(* ===== verification/Order.v ===== *)
(** The bindings of a table are in lexicographic order of their keys: the
    entries of a tree by slice and length, and the layers below them. *)
From Stdlib Require Import Sorted.
From stdpp Require Import sorting.
From S2P Require Import Prelude Compiler Memory StringSlice Key Ksearch Kpermuter Nodeversion.
From S2P Require Import Stringbag Node Heap Tree Find Locate.

Definition key_lt (kv kv' : list Z * Z) : Prop := lex (fst kv) (fst kv') < 0.

(** * The strings of an entry *)
Lemma zlength_ikey_bytes i : zlength (ikey_bytes i) = 8.
Proof. unfold zlength. by rewrite length_ikey_bytes. Qed.

Lemma pad_app_ge (i : Z) (w : list Z) : pad 8 (ikey_bytes i ++ w) = ikey_bytes i.
Proof.
  rewrite pad_ge by (rewrite length_app, length_ikey_bytes; lia).
  by rewrite take_app_length' by (by rewrite length_ikey_bytes).
Qed.

(** What a binding of an entry starts with, and how long it is. *)
Lemma binding_slice L e B ns : entry_ok e -> entry_rep L e (B, ns) ->
  Forall (fun kv => pad 8 (fst kv) = ikey_bytes (e_ikey e) /\
    (e_keylenx e <= 8 -> zlength (fst kv) = e_keylenx e) /\ (8 < e_keylenx e -> 8 < zlength (fst kv))) B.
Proof.
  intros [Hi He]. unfold entry_rep. cbn [fst snd].
  destruct (Z.eqb_spec (e_keylenx e) layer_keylenx) as [Hl|Hl].
  - intros (B' & _ & Hne & ->). apply Forall_fmap. eapply Forall_impl; [exact Hne|]. intros [k v] Hk. unfold compose. cbn [fst snd] in *.
    rewrite pad_app_ge, zlength_app, zlength_ikey_bytes, Hl. split; [done|]. split; [by intros []|].
    intros _. destruct k; [done|]. rewrite zlength_cons. pose proof (zlength_nonneg k). lia.
  - intros [= -> ->]. apply Forall_singleton. cbn [fst]. unfold entry_key.
    destruct He as [(Hn & -> & Hz)|[(Hn & _ & Hs)|(Hn & _)]]; [| |done].
    + rewrite app_nil_r, Z.min_l by lia. split; [symmetry; by apply ikey_bytes_trailing|].
      unfold zlength. rewrite length_take, length_ikey_bytes. lia.
    + rewrite Hn. change (ksuf_keylenx `min` 8) with 8. rewrite take_ge by (rewrite length_ikey_bytes; lia).
      rewrite pad_app_ge, zlength_app, zlength_ikey_bytes. split; [done|]. split; [by intros []|lia].
Qed.

Lemma binding_bytes L e B ns : entry_ok e -> entry_rep L e (B, ns) ->
  (forall B', L (e_lv e) B' ns -> Forall (fun kv => bytes (fst kv)) B') -> Forall (fun kv => bytes (fst kv)) B.
Proof.
  intros [Hi He]. unfold entry_rep. cbn [fst snd].
  destruct (Z.eqb_spec (e_keylenx e) layer_keylenx) as [Hl|Hl].
  - intros (B' & HL & _ & ->) Hb. apply Forall_fmap. eapply Forall_impl; [by apply Hb|]. intros [k v] Hk. unfold compose. cbn [fst snd] in *.
    apply bytes_app. split; [apply ikey_bytes_bytes|done].
  - intros [= -> ->] _. apply Forall_singleton. cbn [fst]. unfold entry_key. apply bytes_app. split.
    + apply Forall_take, ikey_bytes_bytes.
    + destruct He as [(_ & -> & _)|[(_ & Hs & _)|(_ & ->)]]; [constructor|done|constructor].
Qed.

Lemma layer_bytes n : forall h p B ns, layer_rep n h p B ns -> Forall (fun kv => bytes (fst kv)) B.
Proof.
  induction n as [|n IH]; intros h p B ns; cbn [layer_rep]; [done|].
  intros (d & r & es & lns & Bns & _ & Hnode & _ & He & -> & _).
  pose proof (node_entries_ok _ _ _ _ _ _ _ _ Hnode) as Hok. clear Hnode.
  induction He as [|e [B nsb] es Bns He _ IHe]; cbn; [constructor|]. apply Forall_cons in Hok as [Hok Hoks].
  apply Forall_app. split; [|by apply IHe]. eapply binding_bytes; [done|exact He|]. intros B' HL. by eapply IH.
Qed.

(** * Order *)
(** Where a key compares unequal to an entry, so do the strings. *)
Lemma entry_lex unaligned m ka L e B ns :
  mem_bytes m -> key_wf unaligned m ka -> entry_ok e -> entry_rep L e (B, ns) -> Forall (fun kv => bytes (fst kv)) B ->
  cmp_entry ka e <> 0 -> Forall (fun kv => lex (key_bytes m ka) (fst kv) = Z.sgn (cmp_entry ka e)) B.
Proof.
  intros Hm Hka Hok He Hb Hc. pose proof (binding_slice _ _ _ _ Hok He) as Hs.
  eapply Forall_impl; [apply Forall_and; split; [exact Hb|exact Hs]|]. intros [w v] (Hw & Hpad & Hshort & Hlong). cbn [fst] in *.
  set (b := Key.key_data unaligned (mem_of 0 w) 0 (zlength w)).
  pose proof (zlength_nonneg w) as Hwl.
  assert (mem_bytes (mem_of 0 w)) as Hm2 by by apply mem_of_bytes.
  assert (key_wf unaligned (mem_of 0 w) b) as Hbwf by by apply key_data_wf.
  destruct (compare_key_spec unaligned m (mem_of 0 w) ka b) as [Hne _]; try done.
  assert (key_bytes (mem_of 0 w) b = w) as Hkb by apply load_mem_of. rewrite Hkb in Hne.
  assert (Key.ikey0_ b = e_ikey e) as Hbi.
  { apply (key_of_pad unaligned (mem_of 0 w) b Hm2 Hbwf); [apply Hok|]. by rewrite Hkb. }
  assert (Z.sgn (Key.compare_key ka b) = Z.sgn (cmp_entry ka e)) as Hsgn.
  { unfold Key.compare_key, cmp_entry, Key.compare_ikey. rewrite Hbi. change (len_ b) with (zlength w).
    destruct (compare (Key.ikey0_ ka) (e_ikey e) =? 0); [|done]. unfold ikey_size.
    destruct (Z.ltb_spec 8 (len_ ka)), (Z.leb_spec (zlength w) 8), (Z.leb_spec (e_keylenx e) 8); lia. }
  rewrite <- Hsgn. apply Hne. intros H0. rewrite H0 in Hsgn. lia.
Qed.

(** The key made from a binding of an entry is at the entry. *)
Lemma binding_cmp unaligned L e B ns w v : entry_ok e -> entry_rep L e (B, ns) -> (w, v) ∈ B -> bytes w ->
  cmp_entry (Key.key_data unaligned (mem_of 0 w) 0 (zlength w)) e = 0.
Proof.
  intros Hok He Hin Hw. pose proof (binding_slice _ _ _ _ Hok He) as Hs.
  rewrite Forall_forall in Hs. destruct (Hs _ Hin) as (Hpad & Hshort & Hlong). cbn [fst] in *.
  set (b := Key.key_data unaligned (mem_of 0 w) 0 (zlength w)). pose proof (zlength_nonneg w) as Hwl.
  assert (Key.ikey0_ b = e_ikey e) as Hbi.
  { apply (key_of_pad unaligned (mem_of 0 w) b); [by apply mem_of_bytes|by apply key_data_wf|apply Hok|].
    unfold key_bytes. cbn [s_ len_ b Key.key_data]. by rewrite load_mem_of. }
  unfold cmp_entry, Key.compare_ikey, compare. rewrite Hbi, Z.eqb_refl. change (0 =? 0) with true. cbv iota.
  change (len_ b) with (zlength w). unfold ikey_size.
  destruct (Z.ltb_spec 8 (zlength w)), (Z.leb_spec (e_keylenx e) 8); cbn [b2z]; lia.
Qed.

Lemma entries_lt (unaligned : bool) L e f Be nse Bf nsf :
  entry_ok e -> entry_ok f -> entry_rep L e (Be, nse) -> entry_rep L f (Bf, nsf) ->
  Forall (fun kv => bytes (fst kv)) Be -> Forall (fun kv => bytes (fst kv)) Bf -> entry_lt e f ->
  forall kv kv', kv ∈ Be -> kv' ∈ Bf -> key_lt kv kv'.
Proof.
  intros Hoke Hokf He Hf Hbe Hbf Hlt [w v] [w' v'] Hin Hin'. unfold key_lt. cbn [fst].
  assert (bytes w) as Hw by exact (proj1 (Forall_forall _ _) Hbe _ Hin).
  pose proof (binding_cmp unaligned L e Be nse w v Hoke He Hin Hw) as Hc.
  set (b := Key.key_data unaligned (mem_of 0 w) 0 (zlength w)) in *.
  pose proof (cmp_entry_mono b e f Hlt ltac:(lia)) as Hcf.
  assert (Forall (fun kv => lex (key_bytes (mem_of 0 w) b) (fst kv) = Z.sgn (cmp_entry b f)) Bf) as Hl.
  { apply (entry_lex unaligned (mem_of 0 w) b L f Bf nsf); try done; [by apply mem_of_bytes|apply key_data_wf, zlength_nonneg|lia]. }
  rewrite Forall_forall in Hl. specialize (Hl _ Hin'). cbn [fst] in Hl.
  unfold key_bytes in Hl. cbn [s_ len_ b Key.key_data] in Hl. rewrite load_mem_of in Hl. rewrite Hl. lia.
Qed.

(** ** Entries of a tree *)
Lemma sorted_ranges es1 es2 k : Forall (fun e => e_ikey e < k) es1 -> Forall (fun e => k <= e_ikey e) es2 ->
  StronglySorted entry_lt es1 -> StronglySorted entry_lt es2 -> StronglySorted entry_lt (es1 ++ es2).
Proof.
  intros H1 H2 Hs1 Hs2. apply StronglySorted_app_2; [|done..]. intros e f He Hf.
  rewrite Forall_forall in H1, H2. specialize (H1 _ He). specialize (H2 _ Hf). left. lia.
Qed.

Lemma siblings_entries_sorted R kcs hi es ns :
  (forall c lo hi es ns, R c lo hi es ns -> in_range lo hi es) ->
  (forall c lo hi es ns, R c lo hi es ns -> StronglySorted entry_lt es) ->
  siblings_rep R kcs hi es ns -> StronglySorted entry_lt es.
Proof.
  intros Hr Hs. revert es ns. induction kcs as [|[k c] kcs IH]; intros es ns; cbn [siblings_rep].
  - intros [-> _]. constructor.
  - intros (es1 & es2 & ns1 & ns2 & -> & _ & _ & _ & H1 & H2).
    destruct (siblings_range R Hr _ _ _ _ H2) as [Hr2 _]. apply (sorted_ranges _ _ (next_key kcs hi)).
    + eapply Forall_impl; [by eapply Hr|]. cbn. lia.
    + eapply Forall_impl; [exact Hr2|]. cbn. lia.
    + by eapply Hs.
    + by eapply IH.
Qed.

Lemma node_sorted d : forall h par a lo hi es ns, node_rep d h par a lo hi es ns -> StronglySorted entry_lt es.
Proof.
  induction d as [|d IH]; intros h par a lo hi es ns; cbn [node_rep]; [done|].
  intros [(l & _ & _ & Hok)|(i & ns' & _ & _ & _ & (es1 & es2 & ns1 & ns2 & -> & _ & H1 & H2))].
  - destruct (lo_entries _ _ _ _ _ Hok) as (live & free & Hl). apply Hl.
  - assert (forall c lo hi es ns, node_rep d h a c lo hi es ns -> in_range lo hi es) as Hr by (intros; by eapply node_range).
    destruct (siblings_range _ Hr _ _ _ _ H2) as [Hr2 _].
    apply (sorted_ranges _ _ (next_key (separators i) hi)).
    + destruct H1 as [(_ & _ & -> & _)|(_ & _ & H1)]; [constructor|].
      eapply Forall_impl; [by eapply Hr|]. cbn. lia.
    + eapply Forall_impl; [exact Hr2|]. cbn. lia.
    + destruct H1 as [(_ & _ & -> & _)|(_ & _ & H1)]; [constructor|by eapply IH].
    + eapply siblings_entries_sorted; [exact Hr| |exact H2]. intros. by eapply IH.
Qed.

(** ** Bindings of a layer *)
Lemma layer_sorted n : forall h p B ns, layer_rep n h p B ns -> StronglySorted key_lt B.
Proof.
  induction n as [|n IH]; intros h p B ns; cbn [layer_rep]; [done|].
  intros (d & r & es & lns & Bns & _ & Hnode & _ & He & -> & _).
  pose proof (node_entries_ok _ _ _ _ _ _ _ _ Hnode) as Hok. pose proof (node_sorted _ _ _ _ _ _ _ _ Hnode) as Hs. clear Hnode.
  assert (forall e B ns, entry_ok e -> entry_rep (layer_rep n h) e (B, ns) -> Forall (fun kv => bytes (fst kv)) B) as Hbytes.
  { intros e B nsb Hoke Hre. eapply binding_bytes; [done|exact Hre|]. intros B' HL. by eapply layer_bytes. }
  induction He as [|e [B nsb] es Bns He Hes IHe]; cbn; [constructor|].
  apply Forall_cons in Hok as [Hok Hoks]. apply StronglySorted_cons in Hs as [Hlt Hs].
  apply StronglySorted_app_2; [| |by apply IHe].
  - intros kv kv' Hin Hin'. apply list_elem_of_In, in_concat in Hin' as (B2 & HB2 & Hin').
    apply in_map_iff in HB2 as ([B2' ns2] & <- & HB2). cbn in Hin'.
    apply list_elem_of_In, list_elem_of_lookup in HB2 as [i Hi].
    destruct (Forall2_lookup_r _ _ _ _ _ Hes Hi) as (f & Hf & Hrf).
    assert (f ∈ es) as Hfin by by eapply list_elem_of_lookup_2.
    pose proof (proj1 (Forall_forall _ _) Hoks _ Hfin) as Hokf.
    apply (entries_lt true (layer_rep n h) e f B nsb B2' ns2); [done|done|done|done|exact (Hbytes _ _ _ Hok He)|exact (Hbytes _ _ _ Hokf Hrf)| |done|by apply list_elem_of_In].
    exact (proj1 (Forall_forall _ _) Hlt _ Hfin).
  - revert He. unfold entry_rep. cbn [fst snd]. destruct (e_keylenx e =? layer_keylenx).
    + intros (B' & HL & _ & ->). pose proof (IH _ _ _ _ HL) as HB'. clear HL.
      induction HB' as [|x B' HB' IHB Hx]; cbn [map]; [constructor|]. constructor; [done|].
      apply Forall_fmap. eapply Forall_impl; [exact Hx|]. intros y Hy. unfold key_lt, compose in *. cbn [fst snd] in *.
      by rewrite lex_app_same.
    + intros [= -> ->]. constructor; constructor.
Qed.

§ **The problem**: Please retype the listing word for word, from its first line through the line containing "Lemma binding_slice L", and add nothing else.

§ **Solution below**:
(* ===== verification/Order.v ===== *)
(** The bindings of a table are in lexicographic order of their keys: the
    entries of a tree by slice and length, and the layers below them. *)
From Stdlib Require Import Sorted.
From stdpp Require Import sorting.
From S2P Require Import Prelude Compiler Memory StringSlice Key Ksearch Kpermuter Nodeversion.
From S2P Require Import Stringbag Node Heap Tree Find Locate.

Definition key_lt (kv kv' : list Z * Z) : Prop := lex (fst kv) (fst kv') < 0.

(** * The strings of an entry *)
Lemma zlength_ikey_bytes i : zlength (ikey_bytes i) = 8.
Proof. unfold zlength. by rewrite length_ikey_bytes. Qed.

Lemma pad_app_ge (i : Z) (w : list Z) : pad 8 (ikey_bytes i ++ w) = ikey_bytes i.
Proof.
  rewrite pad_ge by (rewrite length_app, length_ikey_bytes; lia).
  by rewrite take_app_length' by (by rewrite length_ikey_bytes).
Qed.

(** What a binding of an entry starts with, and how long it is. *)
Lemma binding_slice L e B ns : entry_ok e -> entry_rep L e (B, ns) ->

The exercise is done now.